Yancey Richardson Gallery is pleased to present Photobooth Pieces, Jared Bark’s debut exhibition with the gallery. Comprised of unique vintage photo booth assemblages made between 1969 and 1975, the exhibition demonstrates Bark’s innovative and experimental use of this prosaic and restricted photographic format to explore a wide range of artistic concerns from performance to seriality, minimalism and abstraction. Arranged side by side, the assembled strips of four exposures become a ground for geometric abstractions, public interventions, time-based performances and appropriation.
Bark’s earliest photo booth piece, created in 1969 in New York City’s Times Square, was conceived as a participatory piece in which Bark asked members of the public to enter the booth and have their photo taken and then take one of the pictures themselves. Although he acquired his own photo booth in 1972, Bark maintained his interest in the “marginal public/private space” of the booths he found in Times Square where in 1973, presaging the Pictures Generation, he re-photographed body builder, wrestler, beauty and porn magazines. On cross country road trips out West in 1972 and 1975, Bark made other works in the public photo booths in various towns, inserting himself each time into one of the strips among the strangers, emphasizing his “everyman” status and denying the cult of the artist as lone genius.
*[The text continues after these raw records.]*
(** * quantum_circuit/state.py: the State vector of a set of qubits

    A shallow embedding of the [State] class of [quantum_circuit/state.py]
    and of the numpy operations it calls, followed by the properties of the
    class that its description states.

    Amplitudes are numpy [complex128] values: pairs of IEEE 754 binary64
    numbers, here Rocq's primitive floats, so every arithmetic operation
    rounds as the program's does.  The [dtype] argument of the class is
    taken at its default, [np.complex128], throughout.  A Python exception
    is a value of [exn], and a method that can raise returns a [result]. *)

From Stdlib Require Import ZArith List String Ascii Floats Bool Lia.
From Stdlib Require Import DecimalString.
Import ListNotations.

(** ** Python exceptions *)

Module Py.

Inductive exn : Set :=
| AssertionError
| OverflowError
| IndexError
| ValueError
| AttributeError
| TypeError.

Inductive result (A : Type) : Type :=
| Ok (a : A)
| Raise (e : exn).

Arguments Ok {A} a.
Arguments Raise {A} e.

Definition bind {A B : Type} (m : result A) (k : A -> result B) : result B :=
  match m with
  | Ok a => k a
  | Raise e => Raise e
  end.

(** [1 << n] on Python integers: a negative shift count is a [ValueError]. *)
Definition lshift (a n : Z) : result Z :=
  if (n <? 0)%Z then Raise ValueError else Ok (Z.shiftl a n).

(** [str(n)] for an integer. *)
Definition str_int (n : Z) : string := NilZero.string_of_int (Z.to_int n).

End Py.

Export Py.

Declare Scope py_scope.
Delimit Scope py_scope with py.
Notation "x <- m ;; k" := (bind m (fun x => k))
  (at level 61, m at next level, right associativity) : py_scope.
Open Scope py_scope.

(** ** The numpy operations the class uses *)

Module Np.

Open Scope float_scope.

(** An element of a [complex128] array. *)
Record complex128 : Set := Complex { real : float; imag : float }.

Definition of_float (x : float) : complex128 := Complex x 0.

Definition czero : complex128 := Complex 0 0.

Definition cadd (a b : complex128) : complex128 :=
  Complex (real a + real b) (imag a + imag b).

Definition csub (a b : complex128) : complex128 :=
  Complex (real a - real b) (imag a - imag b).

Definition cneg (a : complex128) : complex128 :=
  Complex (- real a) (- imag a).

Definition conj (a : complex128) : complex128 :=
  Complex (real a) (- imag a).

(** The product loop of numpy: [(ar*br - ai*bi, ar*bi + ai*br)]. *)
Definition cmul (a b : complex128) : complex128 :=
  Complex (real a * real b - imag a * imag b)
          (real a * imag b + imag a * real b).
(** * A shallow embedding of the covasim calibration and scenario scripts

    The two scripts [examples/t7_optuna_calibration.py] and
    [my_countries/ZIM/run_ZIM.py] are orchestration code: they build
    dictionaries and hand them to covasim, optuna, sciris and the os module.
    The model keeps the code's own logic (dictionary construction and lookup,
    truth tests, keyword merging, the order of every call) and treats every
    call into a library as an event answered by an environment: an
    [oracle] that sees the history of previous calls and their answers and
    returns either a value or a raised exception.

    A computation of the scripts is a function from the history so far to
    the extended history and a result: a Python exception ([inl]) or a
    value ([inr]).  Python floats are modelled as rationals [Q]; the code only
    passes them through. *)

From Stdlib Require Import String List ZArith QArith Bool Lia.
Import ListNotations.
Open Scope string_scope.
Set Warnings "-register-all".

(** ** Python values *)

Inductive pyval : Type :=
| PNone
| PBool (b : bool)
| PInt (z : Z)
| PFloat (q : Q)
| PStr (s : string)
| PRange (n : Z)                       (* range(n) *)
| PList (l : list pyval)
| PDict (d : list (string * pyval))    (* a dict with string keys, in insertion order *)
| PFun (fname : string)                (* a function of the script passed by reference *)
| PObj (id : nat).                     (* an object created by a library *)

(** A raised Python exception: its class name and its arguments. *)
Record exn := PyExn { exn_class : string; exn_args : list pyval }.

Definition KeyError (k : string) : exn := PyExn "KeyError" [PStr k].
Definition TypeError (msg : string) : exn := PyExn "TypeError" [PStr msg].

(** ** Calls into the libraries *)

Inductive call : Type :=
| CCall (fn : string) (args : list pyval) (kwargs : list (string * pyval))
                                       (* module function: print, cv.Sim, os.remove, ... *)
| CMeth (obj : pyval) (meth : string) (args : list pyval) (kwargs : list (string * pyval))
| CGetAttr (obj : pyval) (attr : string)
| CSetAttr (obj : pyval) (attr : string) (v : pyval)
| CGetItem (obj : pyval) (key : pyval).

Definition answer : Type := (exn + pyval)%type.
Definition hist : Type := list (call * answer).

(** ** The computation monad: history in, history and result out *)

Definition M (A : Type) : Type := hist -> hist * (exn + A).

Definition ret {A} (x : A) : M A := fun h => (h, inr x).
Definition raise {A} (e : exn) : M A := fun h => (h, inl e).
Definition bind {A B} (m : M A) (k : A -> M B) : M B :=
  fun h => match m h with
           | (h1, inl e) => (h1, inl e)
           | (h1, inr x) => k x h1
           end.

Notation "x <- m ;; k" := (bind m (fun x => k))
  (at level 61, m at next level, right associativity).

(** Python dictionaries: lookup of the first binding, and [d[k] = v]
    (overwrite in place if the key is present, append otherwise). *)
Fixpoint dict_get (d : list (string * pyval)) (k : string) : option pyval :=
  match d with
  | [] => None
  | (k', v) :: d' => if String.eqb k k' then Some v else dict_get d' k
  end.

Fixpoint dict_set (d : list (string * pyval)) (k : string) (v : pyval)
  : list (string * pyval) :=
  match d with
  | [] => [(k, v)]
  | (k', v') :: d' =>
      if String.eqb k k' then (k, v) :: d' else (k', v') :: dict_set d' k v
  end.

(** The elements [range(n)] iterates over: 0, 1, ..., n-1. *)
Definition range_iter (n : Z) : list Z := map Z.of_nat (seq 0 (Z.to_nat n)).

(** Module-level settings of the calibration script (lines 65-69). *)
Record settings := {
  n_workers : Z;
  n_trials : Z;
  name : string;
  db_name : string;
  storage : string
}.

Definition make_settings (nm : string) : settings :=
  let db := nm ++ ".db" in                        (* f'{name}.db' *)
  {| n_workers := 4;
     n_trials := 25;
     name := nm;
     db_name := db;
     storage := "sqlite:///" ++ db |}.            (* f'sqlite:///{db_name}' *)

Definition main_settings : settings := make_settings "my-example-calibration".

Definition datafile_path : string :=
  "/home/cliffk/idm/covasim/docs/tutorials/example_data.csv".

Section Script.

(** The libraries and the rest of the Python runtime. *)
Variable oracle : hist -> call -> answer.

(** One library call: ask the environment, record the call and its answer;
    an exception raised by the library is returned unchanged. *)
Definition ext (c : call) : M pyval :=
  fun h => let a := oracle h c in (app h [(c, a)], a).

(** [o[k]] with a string key: a dict is looked up by the interpreter itself;
    any other object's [__getitem__] belongs to a library. *)
Definition getitem (o : pyval) (k : string) : M pyval :=
  match o with
  | PDict d =>
      match dict_get d k with
      | Some v => ret v
      | None => raise (KeyError k)
      end
  | PNone | PBool _ | PInt _ | PFloat _ | PRange _ | PFun _ =>
      raise (TypeError "object is not subscriptable")
  | PStr _ | PList _ => raise (TypeError "indices must be integers")
  | PObj _ => ext (CGetItem o (PStr k))
  end.

Definition list_nonempty {A} (l : list A) : bool :=
  match l with [] => false | _ => true end.

(** Truth value of [if v:]; a library object decides through [__bool__]. *)
Definition truth (v : pyval) : M bool :=
  match v with
  | PNone => ret false
  | PBool b => ret b
  | PInt z => ret (negb (Z.eqb z 0))
  | PFloat q => ret (negb (Qeq_bool q 0))
  | PStr s => ret (negb (String.eqb s ""))
  | PRange n => ret (Z.ltb 0 n)
  | PList l => ret (list_nonempty l)
  | PDict d => ret (list_nonempty d)
  | PFun _ => ret true
  | PObj _ =>
      r <- ext (CMeth v "__bool__" [] []) ;;
      match r with
      | PBool b => ret b
      | _ => raise (TypeError "__bool__ should return bool")
      end
  end.

(** ** t7_optuna_calibration.py *)

(** [run_sim(pars, label=None, return_sim=False)], lines 11-28.  The
    f-string of the print is passed as its parts. *)
Definition run_sim (pars label return_sim : pyval) : M pyval :=
  b <- getitem pars "beta" ;;
  r <- getitem pars "rel_death_prob" ;;
  _ <- ext (CCall "print" [PStr "Running sim for beta="; b;
                          PStr ", rel_death_prob="; r] []) ;;
  (* pars = dict(start_day=..., ...): arguments in order *)
  beta <- getitem pars "beta" ;;
  rel_death_prob <- getitem pars "rel_death_prob" ;;
  interventions <- ext (CCall "cv.test_num" [] [("daily_tests", PStr "data")]) ;;
  let pars' := PDict [("start_day", PStr "2020-02-01");
                      ("end_day", PStr "2020-04-11");
                      ("beta", beta);
                      ("rel_death_prob", rel_death_prob);
                      ("interventions", interventions);
                      ("verbose", PInt 0)] in
  sim <- ext (CCall "cv.Sim" [] [("pars", pars');
                                 ("datafile", PStr datafile_path);
                                 ("label", label)]) ;;
  _ <- ext (CMeth sim "run" [] []) ;;
  fit <- ext (CMeth sim "compute_fit" [] []) ;;
  t <- truth return_sim ;;
  if t then ret sim else ext (CGetAttr fit "mismatch").

(** [run_trial(trial)], lines 31-37. *)
Definition run_trial (trial : pyval) : M pyval :=
  let pars := [] in
  xb <- ext (CMeth trial "suggest_uniform"
               [PStr "beta"; PFloat (Qmake 5 1000); PFloat (Qmake 20 1000)] []) ;;
  let pars := dict_set pars "beta" xb in
  xr <- ext (CMeth trial "suggest_uniform"
               [PStr "rel_death_prob"; PFloat (Qmake 5 10); PFloat (Qmake 3 1)] []) ;;
  let pars := dict_set pars "rel_death_prob" xr in
  mismatch <- run_sim (PDict pars) PNone (PBool false) ;;
  ret mismatch.
(** The loop of the constructor on the configurations after the first:
    every one but the last gets a new object linked after the previous
    one; the last is passed over. *)
Lemma ctor_loop_spec mallocs size lastc pt : forall middles counter a store idxs ps pa,
  size = counter + Z.of_nat (length middles) + 1 -> 1 <= counter -> size < size_t_mod ->
  Z.of_nat (length store) = counter + 1 ->
  (forall k, Z.of_nat k < size -> fst (mallocs k) <> 0 /\ snd (mallocs k) <> 0) ->
  linked store None (idxs ++ [a]) (ps ++ [pa]) ->
  (forall i, i ∈ idxs ++ [a] -> i <> 1%nat /\ (i < length store)%nat) ->
  NoDup (idxs ++ [a]) ->
  store !! 1%nat = Some (mkNode pt None None) ->
  exists store' idxs' a' pms,
    ctor_loop mallocs size (middles ++ [lastc]) counter a a store = Ok (a', a') store' /\
    linked store' None (idxs' ++ [a']) ((ps ++ [pa]) ++ pms) /\
    (forall i, i ∈ idxs' ++ [a'] -> i <> 1%nat /\ (i < length store')%nat) /\
    NoDup (idxs' ++ [a']) /\
    store' !! 1%nat = Some (mkNode pt None None) /\
    length store' = (length store + length middles)%nat /\
    Forall2 (constructed_from mallocs) middles pms /\
    List.hd_error (idxs' ++ [a']) = List.hd_error (idxs ++ [a]).
Proof.
  induction middles as [|cfg middles IH];
    intros counter a store idxs ps pa Hsize Hc HW Hlen Hm Hl Hidx Hnd Htail.
  - cbn [app ctor_loop length] in *.
    rewrite (wrap_small (size - 1)) by lia.
    destruct (Z.eqb_spec counter (size - 1)) as [_|?]; [|lia].
    rewrite andb_false_r.
    exists store, idxs, a, []. rewrite app_nil_r, Nat.add_0_r.
    repeat split; try assumption; try apply Hidx; try assumption. constructor.
  - cbn [app ctor_loop]. cbn [length] in Hsize.
    rewrite (wrap_small (size - 1)) by lia.
    destruct (Z.eqb_spec counter 0) as [?|_]; [lia|].
    destruct (Z.eqb_spec counter (size - 1)) as [?|_]; [lia|].
    cbn [negb andb]. unfold bind at 1.
    destruct (new_Pool_spec mallocs (fst cfg) (snd cfg) store) as (p & Hp & Hnew);
      [apply Hm; lia|apply Hm; lia|].
    rewrite Hnew.
    set (c := length store). set (store1 := store ++ [mkNode p None None]).
    assert (Hl1 : linked store1 None (idxs ++ [a]) (ps ++ [pa])) by (apply linked_app; exact Hl).
    pose proof (linked_length _ _ _ _ Hl) as Hlen2. rewrite !length_app in Hlen2. cbn in Hlen2.
    assert (Hca : c <> a)
      by (destruct (Hidx a) as [_ ?]; [apply elem_of_snoc|subst c; lia]).
    assert (Hcn : c ∉ idxs).
    { intros Hin. destruct (Hidx c) as [_ ?]; [apply elem_of_snoc_init; exact Hin|subst c; lia]. }
    assert (Han : a ∉ idxs).
    { pose proof Hnd as Hnd0. apply NoDup_app in Hnd0 as (_ & Hd & _).
      intros Hin. apply (Hd a Hin). apply list_elem_of_singleton. reflexivity. }
    assert (Hc1 : store1 !! c = Some (mkNode p None None)).
    { subst store1 c. apply list_lookup_middle. reflexivity. }
    destruct (link_spec store1 c p None idxs ps None a pa Hl1 ltac:(lia) Han Hcn Hca Hc1)
      as (store3 & Hr & Hl3 & Hlen3 & Hsame).
    unfold bind in Hr.
    destruct (set_next_pool a (Some c) store1) as [[] store2| | | |] eqn:E2; try discriminate.
    unfold bind at 1. rewrite E2. unfold bind at 1. rewrite Hr.
    assert (Hlen1 : length store1 = S (length store))
      by (subst store1; rewrite length_app; cbn; lia).
    rewrite (wrap_small (counter + 1)) by lia.
    replace (idxs ++ [a; c]) with ((idxs ++ [a]) ++ [c]) in Hl3
      by (rewrite <- app_assoc; reflexivity).
    replace (ps ++ [pa; p]) with ((ps ++ [pa]) ++ [p]) in Hl3
      by (rewrite <- app_assoc; reflexivity).
    destruct (IH (counter + 1) c store3 (idxs ++ [a]) (ps ++ [pa]) p)
      as (store' & idxs' & a' & pms & Hloop & Hl' & Hidx' & Hnd' & Htail' & Hlen' & Hpms & Hhd).
    + lia.
    + lia.
    + exact HW.
    + rewrite Hlen3, Hlen1. lia.
    + exact Hm.
    + exact Hl3.
    + intros i Hi. rewrite Hlen3, Hlen1. apply elem_of_app in Hi as [Hi|Hi].
      * destruct (Hidx i Hi). lia.
      * apply list_elem_of_singleton in Hi. subst i c. lia.
    + apply NoDup_app. split; [exact Hnd|]. split; [|apply NoDup_singleton].
      intros i Hi Hic. apply list_elem_of_singleton in Hic. subst i.
      destruct (Hidx c Hi). subst c. lia.
    + rewrite Hsame; [| |subst c; lia].
      * subst store1. apply lookup_app_l_Some. exact Htail.
      * destruct (Hidx a) as [? _]; [apply elem_of_snoc|congruence].
    + exists store', idxs', a', (p :: pms).
      split; [exact Hloop|]. split.
      { replace ((ps ++ [pa]) ++ p :: pms) with (((ps ++ [pa]) ++ [p]) ++ pms)
          by (rewrite <- !app_assoc; reflexivity). exact Hl'. }
      split; [exact Hidx'|]. split; [exact Hnd'|]. split; [exact Htail'|].
      split; [rewrite Hlen', Hlen3, Hlen1; cbn; lia|].
      split; [constructor; [exists c; exact Hp|exact Hpms]|].
      rewrite Hhd. destruct idxs; reflexivity.
Qed.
In 1973, Bark began using his personal photo booth to actively explore the limits of experimentation within the confinements of the booth’s cramped space and the inability to alter the lens, shutter speed or format. Treating it as a private theater and a tiny studio space, Bark used his body as a ground for painting or made abstractions by placing cardboard and sticks in front of the lens. Sometimes he merged the two, using his arms as an element with which to simulate sine waves or geometric forms. Given their sequential nature, some images take on a cinematic quality, occupying a unique position between photography and film, heightened by the interplay of movement and stasis.
The artist’s interest in questions of seriality, built-in constraints, and authorship echo contemporaneous artistic movements, including conceptualism and minimalism; he cites Sol LeWitt as having a significant impact on his artistic formation. However, Bark approaches these issues with a more playful attitude. Careful planning of the work with drawings and notes did not entirely mitigate mistakes and accidents, which the artist relished.
Born in 1944, Jared Bark received his BA from Stanford University in 1966. Featured early in his career in Harold Szeeman's 1969 seminal exhibition, When Attitudes Become Form, at the Kunsthalle Bern, Bark’s work has been featured in exhibitions at numerous international institutions including Institute of Contemporary Art, London; Musée de l’Élysée, Lausanne, Switzerland; and Whitney Museum of American Art, New York. His work can be found in numerous public collections including the Albright-Knox Art Gallery, New York; Centre Georges Pompidou, Paris; The Guggenheim, New York; Metropolitan Museum of Art, New York; National Gallery, London; National Gallery, Washington, D.C.; Nelson Atkins Museum, Kansas City; Wadsworth Atheneum, Hartford, CT; The Whitney Museum of American Art, New York, and Museum of Modern Art, New York. Bark’s monograph Photobooth Pieces, was published by Hunter’s Point Press in 2016.